Township in Ohio, US

Jackson Township is one of the nineteen townships of Guernsey County, Ohio, United States. As of the 2020 census the population was 4,998.

==Geography==
Located in the southwestern part of the county, it borders the following townships:
- Cambridge Township - north
- Center Township - northeast
- Richland Township - east
- Valley Township - south
- Spencer Township - southwest
- Westland Township - west

The village of Byesville is located in central Jackson Township, and the southern end of the city of Cambridge is in the northern part of the township.

==Name and history==
Jackson Township was organized in 1824, and named for General Andrew Jackson, afterward seventh President of the United States.

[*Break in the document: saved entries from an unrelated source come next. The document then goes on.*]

(* ===== verification/RaftHarness.v ===== *)
(** * Raft's test bed ([src/raft/config.go])

[config] is the record of the same name.  A persister is the pair of byte
strings it holds (file [Persister] shows that it behaves so); a Raft peer is
present or not, and what it answers ([GetState], [Start]) and what it delivers
are arguments, as are the random names of client ends.  Commands are values of a
type [C] with a decidable equality, which has the value [nil].  The goroutines
that read the apply channels take the lock for each message: one message is one
step ([applier], [applierSnap]); the encoding of a snapshot is a parameter. *)

From S2P Require Import Prelude Labrpc RaftPeer HarnessNet.
From stdpp Require Import options.

Module RaftHarness.
Import Labrpc HarnessNet.

Abbreviation bytes := (list Byte.byte).

(** An error message that is not empty. *)
Inductive apply_error :=
| CommitMismatch (idx i j : Z)
| ApplyOutOfOrder (i idx : Z)
| SnapshotMismatch (i : Z).

Record config (C : Type) := mkCfg {
  finished : Z;
  net : Network;
  n : Z;
  rafts : list bool;                       (* rafts[i] != nil *)
  applyErr : list (option apply_error);
  connected : list bool;
  saved : list (option (bytes * bytes));
  endnames : list (option (list string));
  logs : list (gmap Z C);
  lastApplied : list Z;
  rpcs0 : Z; cmds0 : Z; bytes0 : Z; maxIndex : Z; maxIndex0 : Z }.
Arguments mkCfg {C} _ _ _ _ _ _ _ _ _ _ _ _ _ _ _.
Arguments finished {C} _.
Arguments net {C} _.
Arguments n {C} _.
Arguments rafts {C} _.
Arguments applyErr {C} _.
Arguments connected {C} _.
Arguments saved {C} _.
Arguments endnames {C} _.
Arguments logs {C} _.
Arguments lastApplied {C} _.
Arguments rpcs0 {C} _.
Arguments cmds0 {C} _.
Arguments bytes0 {C} _.
Arguments maxIndex {C} _.
Arguments maxIndex0 {C} _.

Section harness.
Context {C : Type} `{EqDecision C} (nil : C).
Implicit Types (cfg : config C) (m : RaftPeer.ApplyMsg C).

Definition set_net cfg (rn : Network) : config C :=
  mkCfg (finished cfg) rn (n cfg) (rafts cfg) (applyErr cfg) (connected cfg) (saved cfg)
    (endnames cfg) (logs cfg) (lastApplied cfg) (rpcs0 cfg) (cmds0 cfg) (bytes0 cfg)
    (maxIndex cfg) (maxIndex0 cfg).
Definition set_connected cfg (l : list bool) : config C :=
  mkCfg (finished cfg) (net cfg) (n cfg) (rafts cfg) (applyErr cfg) l (saved cfg)
    (endnames cfg) (logs cfg) (lastApplied cfg) (rpcs0 cfg) (cmds0 cfg) (bytes0 cfg)
    (maxIndex cfg) (maxIndex0 cfg).
Definition set_rafts cfg (l : list bool) : config C :=
  mkCfg (finished cfg) (net cfg) (n cfg) l (applyErr cfg) (connected cfg) (saved cfg)
    (endnames cfg) (logs cfg) (lastApplied cfg) (rpcs0 cfg) (cmds0 cfg) (bytes0 cfg)
    (maxIndex cfg) (maxIndex0 cfg).
Definition set_saved cfg (l : list (option (bytes * bytes))) : config C :=
  mkCfg (finished cfg) (net cfg) (n cfg) (rafts cfg) (applyErr cfg) (connected cfg) l
    (endnames cfg) (logs cfg) (lastApplied cfg) (rpcs0 cfg) (cmds0 cfg) (bytes0 cfg)
    (maxIndex cfg) (maxIndex0 cfg).
Definition set_endnames cfg (l : list (option (list string))) : config C :=
  mkCfg (finished cfg) (net cfg) (n cfg) (rafts cfg) (applyErr cfg) (connected cfg) (saved cfg)
    l (logs cfg) (lastApplied cfg) (rpcs0 cfg) (cmds0 cfg) (bytes0 cfg) (maxIndex cfg) (maxIndex0 cfg).
Definition set_logs cfg (l : list (gmap Z C)) (mi : Z) : config C :=
  mkCfg (finished cfg) (net cfg) (n cfg) (rafts cfg) (applyErr cfg) (connected cfg) (saved cfg)
    (endnames cfg) l (lastApplied cfg) (rpcs0 cfg) (cmds0 cfg) (bytes0 cfg) mi (maxIndex0 cfg).
Definition set_lastApplied cfg (l : list Z) : config C :=
  mkCfg (finished cfg) (net cfg) (n cfg) (rafts cfg) (applyErr cfg) (connected cfg) (saved cfg)
    (endnames cfg) (logs cfg) l (rpcs0 cfg) (cmds0 cfg) (bytes0 cfg) (maxIndex cfg) (maxIndex0 cfg).

(** ** The net *)

Definition connect cfg (i : Z) : outcome (config C) :=
  let* con := set_index (connected cfg) i true in
  let* rn := for_each (λ rn j,
      let* c := index con j in
      if c : bool then let* e := endname_at (endnames cfg) i j in Ok (Enable rn (IStr e) true)
      else Ok rn) (range (n cfg)) (net cfg) in
  let* rn := for_each (λ rn j,
      let* c := index con j in
      if c : bool then let* e := endname_at (endnames cfg) j i in Ok (Enable rn (IStr e) true)
      else Ok rn) (range (n cfg)) rn in
  Ok (set_net (set_connected cfg con) rn).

It is one of thirty-seven Jackson Townships statewide.

==Schools==
Children from Jackson Township would have attended these schools in the early to mid 1900s: Ideal School, Happy Dale School, Garfield School (A.K.A. Stop Nine School), Lincoln School, Central (High) School and Byesville High (Elementary) School. The current public schools of the township are made up from the Rolling Hills Local School District: Byesville Elementary School, Brook Intermediate School, Meadowbrook Middle School and Meadowbrook High School.

==Government==
The township is governed by a three-member board of trustees, who are elected in November of odd-numbered years to a four-year term beginning on the following January 1. Two are elected in the year after the presidential election and one is elected in the year before it. There is also an elected township fiscal officer, who serves a four-year term beginning on April 1 of the year after the election, which is held in November of the year before the presidential election. Vacancies in the fiscal officership or on the board of trustees are filled by the remaining trustees.